(** The model [m] (called [mod] in rules) with the data of a scenario loaded: index sets in
    iteration order, and for each Param the entries found in its .tab file. *)
Record Model : Type := {
  LOAD_ZONES : list string;
  TMPS : list Z;
  LOAD_ZONE_LOAD_CMPNTS : list (string * string);
  load_level_default_data : gmap (string * string) load_value;
  LOAD_ZONE_TMP_LOAD_CMPNTS : list (string * Z * string);
  component_static_load_mw_data : gmap (string * Z * string) load_value
}.

(** The dynamic components object [d]: attributes holding lists of
    component names, and attributes holding results dataframes. *)
Record DynamicComponents : Type := {
  name_lists : gmap string (list string);
  frames : gmap string (Pandas.DataFrame (string * Z) load_value)
}.

(** [getattr(d, name)] for a list attribute. *)
Definition getattr_list (d : DynamicComponents) (name : string)
  : result (list string) :=
  match name_lists d !! name with
  | Some l => Ok l
  | None => Raise AttributeError
  end.

(** [getattr(d, name)] for a dataframe attribute. *)
Definition getattr_frame (d : DynamicComponents) (name : string)
  : result (Pandas.DataFrame (string * Z) load_value) :=
  match frames d !! name with
  | Some df => Ok df
  | None => Raise AttributeError
  end.

Definition set_list (d : DynamicComponents) (name : string) (l : list string)
  : DynamicComponents :=
  {| name_lists := <[name := l]> (name_lists d); frames := frames d |}.

Definition set_frame (d : DynamicComponents) (name : string)
    (df : Pandas.DataFrame (string * Z) load_value) : DynamicComponents :=
  {| name_lists := name_lists d; frames := <[name := df]> (frames d) |}.

Section Constants.
(** The attribute names imported from [gridpath.auxiliary.dynamic_components]
    and [gridpath.system.load_balance]. *)
Variable load_balance_consumption_components : string.
Variable LOAD_ZONE_TMP_DF : string.

(** [getattr(dynamic_components, load_balance_consumption_components)
       .append("LZ_Load_in_Tmp")] *)
Definition record_dynamic_components (dynamic_components : DynamicComponents)
  : result DynamicComponents :=
  l ← getattr_list dynamic_components load_balance_consumption_components;
  mret (set_list dynamic_components load_balance_consumption_components
          (l ++ ["LZ_Load_in_Tmp"])).

(** [m.load_level_default = Param(m.LOAD_ZONE_LOAD_CMPNTS,
       within=NonNegativeReals, initialize=float("inf"))]:
    an entry read from the file replaces the initial value; reading the
    Param at a pair that is not in LOAD_ZONE_LOAD_CMPNTS raises
    [KeyError]. *)
Definition load_level_default (mod_ : Model) (lz cmp : string)
  : result load_value :=
  if decide ((lz, cmp) ∈ LOAD_ZONE_LOAD_CMPNTS mod_)
  then Ok (default Infinity (load_level_default_data mod_ !! (lz, cmp)))
  else Raise KeyError.

Definition check_for_value_and_raise_value_error
    (param value_to_check : load_value) : result unit :=
  if load_value_eqb param value_to_check then Raise ValueError else Ok tt.

Definition set_default_and_warn_about_undefined_loads
    (mod_ : Model) (lz : string) (tmp : Z) (cmp : string) : result load_value :=
  param ← load_level_default mod_ lz cmp;
  _ ← check_for_value_and_raise_value_error param Infinity;
  load_level_default mod_ lz cmp.

(** [m.component_static_load_mw = Param(m.LOAD_ZONE_TMP_LOAD_CMPNTS,
       within=NonNegativeReals, default=lambda ...)]: reading an index
    outside LOAD_ZONE_TMP_LOAD_CMPNTS raises [KeyError]; reading an index
    without an entry calls the default rule. *)
Definition component_static_load_mw
    (mod_ : Model) (lz : string) (tmp : Z) (cmp : string) : result load_value :=
  if decide ((lz, tmp, cmp) ∈ LOAD_ZONE_TMP_LOAD_CMPNTS mod_) then
    match component_static_load_mw_data mod_ !! (lz, tmp, cmp) with
    | Some v => Ok v
    | None => set_default_and_warn_about_undefined_loads mod_ lz tmp cmp
    end
  else Raise KeyError.

(** Body of the [for] loop of [total_static_load_from_components_init]. *)
Definition total_static_load_step (mod_ : Model) (lz : string) (tmp : Z)
    (lz_load_in_tmp : load_value) (i : string * Z * string) : result load_value :=
  let '(load_zone, timepoint, component) := i in
  v ← component_static_load_mw mod_ load_zone timepoint component;
  if load_value_eqb v Infinity then Raise ValueError
  else if bool_decide (load_zone = lz) && bool_decide (timepoint = tmp) then
    w ← component_static_load_mw mod_ load_zone timepoint component;
    mret (load_value_add lz_load_in_tmp w)
  else mret lz_load_in_tmp.

Definition total_static_load_from_components_init
    (mod_ : Model) (lz : string) (tmp : Z) : result load_value :=
  for_each (total_static_load_step mod_ lz tmp)
    (LOAD_ZONE_TMP_LOAD_CMPNTS mod_) (Finite 0).
Lemma MLP_layers_shapes (i o w d : nat) (key : prng_key) :
  map shape (layer_leaves (MLP_layers jr_split jr_uniform i o w d key))
  = MLP_shapes i o w d.
Proof.
  unfold MLP_layers, MLP_shapes. destruct d as [|d]; [reflexivity |].
  change (layer_leaves (?x :: ?l)) with (linear_leaves x ++ layer_leaves l).
  rewrite layer_leaves_app, !map_app. f_equal. f_equal.
  induction (seq 0 d) as [|n l IH]; [reflexivity |].
  cbn [map flat_map].
  change (layer_leaves (?x :: ?l)) with (linear_leaves x ++ layer_leaves l).
  by rewrite map_app, IH.
Qed.

Lemma make_kwargs_structure (key : prng_key) (params : dict) :
  result_map tree_structure (make_kwargs jr_split jr_uniform key params)
  = make_structure params.
Proof.
  unfold make_kwargs, make_structure, make, eqx_nn_MLP.
  destruct (forallb _ params); [|reflexivity].
  destruct (dict_get "size" params) as [size|]; [|reflexivity].
  destruct (dict_get "width" params) as [width|]; [|reflexivity].
  destruct (dict_get "depth" params) as [depth|]; [|reflexivity].
  destruct (as_size size) as [i|]; [|reflexivity].
  destruct (as_size width) as [w|]; [|reflexivity].
  destruct (as_size depth) as [d|]; [|reflexivity].
  cbn. unfold tree_structure, tree_leaves. cbn [layers activation].
  by rewrite MLP_layers_shapes.
Qed.

Lemma make_kwargs_wf (key : prng_key) (params : dict) (m : MLP) :
  make_kwargs jr_split jr_uniform key params = Ok m → model_wf m.
Proof.
  unfold make_kwargs, make, eqx_nn_MLP.
  destruct (forallb _ params); [|done].
  destruct (dict_get "size" params) as [size|]; [|done].
  destruct (dict_get "width" params) as [width|]; [|done].
  destruct (dict_get "depth" params) as [depth|]; [|done].
  destruct (as_size size) as [i|]; [|done].
  destruct (as_size width) as [w|]; [|done].
  destruct (as_size depth) as [d|]; [|done].
  cbn. intros [= <-]. apply layer_leaves_wf, MLP_layers_wf.
Qed.

End Constructor.

(** ** When the encoder succeeds *)

Lemma encode_value_representable (v : pyval) :
  json_representable v = true → ∃ ev, encode_value v = Ok ev.
Proof. destruct v as [|[]|z|s|bs]; intros H; try discriminate H; eauto. Qed.

Lemma encode_value_unrepresentable (v : pyval) :
  json_representable v = false → encode_value v = Raise TypeError.
Proof. destruct v as [|[]|z|s|bs]; intros H; try discriminate H; done. Qed.

Lemma encode_value_raises (v : pyval) (e : exn) :
  encode_value v = Raise e → e = TypeError ∧ json_representable v = false.
Proof. destruct v as [|[]|z|s|bs]; intros H; try discriminate H. by injection H as <-. Qed.

Lemma encode_item_representable (kv : string * pyval) :
  json_representable kv.2 = true → ∃ i, encode_item kv = Ok i.
Proof.
  intros [ev Hev]%encode_value_representable. unfold encode_item.
  rewrite Hev. eauto.
Qed.

Lemma encode_items_representable (d : dict) :
  representable d → ∃ s, encode_items d = Ok s.
Proof.
  induction 1 as [|kv d Hkv Hd [r Hr]]; [by eexists |].
  destruct (encode_item_representable kv Hkv) as [i Hi].
  destruct d as [|kv2 d]; [by exists i |].
  rewrite encode_items_cons, Hi, Hr. by eexists.
Qed.

Lemma json_dumps_representable (d : dict) :
  representable d → ∃ s, json_dumps d = Ok s.
Proof.
  intros [r Hr]%encode_items_representable. unfold json_dumps.
  rewrite Hr. by eexists.
Qed.

Lemma encode_items_unrepresentable (d : dict) :
  unrepresentable d → encode_items d = Raise TypeError.
Proof.
  induction d as [|kv d IH]; intros Hd; [by apply Exists_nil in Hd |].
  assert (encode_item kv = Raise TypeError ∨ ∃ i, encode_item kv = Ok i) as Hkv.
  { unfold encode_item. destruct (encode_value kv.2) as [ev|e] eqn:Hev.
    - right. by eexists.
    - left. by apply encode_value_raises in Hev as [-> _]. }
  destruct d as [|kv2 d].
  - apply Exists_cons in Hd as [Hd|Hd]; [|by apply Exists_nil in Hd].
    simpl. unfold encode_item. by rewrite encode_value_unrepresentable.
  - rewrite encode_items_cons. destruct Hkv as [Hkv|[i Hkv]]; rewrite Hkv; [done |].
    apply Exists_cons in Hd as [Hd|Hd].
    + unfold encode_item in Hkv.
      by rewrite encode_value_unrepresentable in Hkv.
    + by rewrite IH.
Qed.

Lemma json_dumps_unrepresentable (d : dict) :
  unrepresentable d → json_dumps d = Raise TypeError.
Proof.
  intros Hd. unfold json_dumps. by rewrite encode_items_unrepresentable.
Qed.

(** ** Lines *)

Lemma take_drop_line (c : list byte) :
  take_line c ++ drop (length (take_line c)) c = c.
Proof.
  induction c as [|b c IH]; [done |]. simpl.
  destruct (Byte.eqb b newline_byte); simpl; [done | by rewrite IH].
Qed.

(** A line ends at the first newline byte, or at the end of the file. *)
Lemma take_line_spec (c : list byte) :
  (take_line c = c ∧ no_newline c = true)
  ∨ (∃ l, take_line c = l ++ [newline_byte] ∧ no_newline l = true).
Proof.
  induction c as [|b c IH]; [by left |]. cbn [take_line].
  destruct (Byte.eqb b newline_byte) eqn:Hb.
  - right. exists []. apply Byte.byte_dec_bl in Hb as ->. done.
  - destruct IH as [[-> Hc] | (l & -> & Hl)].
    + left. unfold no_newline in *. cbn [forallb]. by rewrite Hb.
    + right. exists (b :: l). unfold no_newline in *. cbn [forallb].
      by rewrite Hb.
Qed.

Lemma split_newline_app (l rest : list byte) :
  no_newline l = true → split_newline (l ++ newline_byte :: rest) = (l, rest).
Proof.
  induction l as [|b l IH]; [done |]. unfold no_newline.
  cbn [forallb app split_newline].
  intros [Hb Hl]%andb_prop. apply negb_true_iff in Hb. rewrite Hb.
  by rewrite IH.
Qed.

Lemma header_bytes_line (s : string) :
  header_bytes s = str_encode s ++ [newline_byte].
Proof. apply str_encode_line. Qed.

Lemma header_no_newline (d : dict) (s : string) :
  json_dumps d = Ok s → no_newline (str_encode s) = true.
Proof. intros Hs. by apply printable_no_newline, (printable_json_dumps d). Qed.

Lemma take_line_written (d : dict) (s : string) (rest : list byte) :
  json_dumps d = Ok s → take_line (header_bytes s ++ rest) = header_bytes s.
Proof.
  intros Hs. rewrite header_bytes_line, <- app_assoc.
  apply take_line_app. by apply (header_no_newline d).
Qed.

(** ** The example of the notebook *)

Lemma hyperparameters_wf : dict_wf hyperparameters.
Proof. apply (bool_decide_unpack _). by vm_compute. Qed.

Lemma hyperparameters_representable : representable hyperparameters.
Proof. by repeat constructor. Qed.

(** ** Events *)

Lemma event_on_writes (fd : nat) (leaves : list ndarray) :
  forallb (event_on fd) (map (fun a => EvWrite fd (leaf_bytes a)) leaves) = true.
Proof.
  induction leaves as [|a leaves IH]; [done |].
  cbn [map forallb event_on]. by rewrite Nat.eqb_refl, IH.
Qed.

(** ** Writing, then reading *)

Section Claims.

Context {prng_key : Type}.
Variable PRNGKey : Z -> prng_key.
Variable jr_split : prng_key -> nat -> nat -> prng_key.
Variable jr_uniform : prng_key -> nat -> nat -> f32.

Local Abbreviation make_kwargs' := (make_kwargs jr_split jr_uniform).
Local Abbreviation load' := (load PRNGKey jr_split jr_uniform).
Local Abbreviation load_result' := (load_result PRNGKey jr_split jr_uniform).
Local Abbreviation load_events' := (load_events PRNGKey jr_split jr_uniform).

(** What the reader makes of a file the writer produced. *)
Lemma load_result_file (params : dict) (s : string) (model : MLP) :
  dict_wf params → json_dumps params = Ok s →
  load_result' (header_bytes s ++ weight_stream model)
  = skeleton ← make_kwargs' (PRNGKey 0) params;
    deserialise_leaves skeleton (weight_stream model).
Proof.
  intros Hwf Hs. unfold load_result.
  rewrite (take_line_written params) by done.
  rewrite drop_app_length. unfold header_bytes.
  by rewrite (parse_header_dumps params s).
Qed.

(** A model is compatible with hyperparameters when it is well formed and
    has the structure of the skeleton they build: the model the constructor
    built, or that model after training. *)
Lemma load_result_compatible (params : dict) (s : string) (model : MLP) :
  dict_wf params → json_dumps params = Ok s →
  make_structure params = Ok (tree_structure model) → model_wf model →
  load_result' (header_bytes s ++ weight_stream model) = Ok model.
Proof.
  intros Hwf Hs Hst Hm. rewrite (load_result_file params) by done.
  pose proof (make_kwargs_structure jr_split jr_uniform (PRNGKey 0) params) as Hsk.
  rewrite Hst in Hsk.
  destruct (make_kwargs' (PRNGKey 0) params) as [sk|e]; cbn [result_map] in Hsk;
    [|done].
  cbn [mbind result_mbind result_bind].
  apply deserialise_leaves_stream; [congruence | done].
Qed.

Lemma load_result_written (key : prng_key) (params : dict) (s : string) (model : MLP) :
  dict_wf params → json_dumps params = Ok s →
  make_kwargs' key params = Ok model →
  load_result' (header_bytes s ++ weight_stream model) = Ok model.
Proof.
  intros Hwf Hs Hm. apply (load_result_compatible params); try done.
  - rewrite <- (make_kwargs_structure jr_split jr_uniform key params).
    by rewrite Hm.
  - by apply (make_kwargs_wf jr_split jr_uniform key params).
Qed.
********************
** Problem to work on **
The answer must be a verbatim transcription of the entries above, from the first line through the line that contains "df => Ok df", and nothing more.

** Response to the task **
(** The model [m] (called [mod] in rules) with the data of a scenario loaded: index sets in
    iteration order, and for each Param the entries found in its .tab file. *)
Record Model : Type := {
  LOAD_ZONES : list string;
  TMPS : list Z;
  LOAD_ZONE_LOAD_CMPNTS : list (string * string);
  load_level_default_data : gmap (string * string) load_value;
  LOAD_ZONE_TMP_LOAD_CMPNTS : list (string * Z * string);
  component_static_load_mw_data : gmap (string * Z * string) load_value
}.

(** The dynamic components object [d]: attributes holding lists of
    component names, and attributes holding results dataframes. *)
Record DynamicComponents : Type := {
  name_lists : gmap string (list string);
  frames : gmap string (Pandas.DataFrame (string * Z) load_value)
}.

(** [getattr(d, name)] for a list attribute. *)
Definition getattr_list (d : DynamicComponents) (name : string)
  : result (list string) :=
  match name_lists d !! name with
  | Some l => Ok l
  | None => Raise AttributeError
  end.

(** [getattr(d, name)] for a dataframe attribute. *)
Definition getattr_frame (d : DynamicComponents) (name : string)
  : result (Pandas.DataFrame (string * Z) load_value) :=
  match frames d !! name with
  | Some df => Ok df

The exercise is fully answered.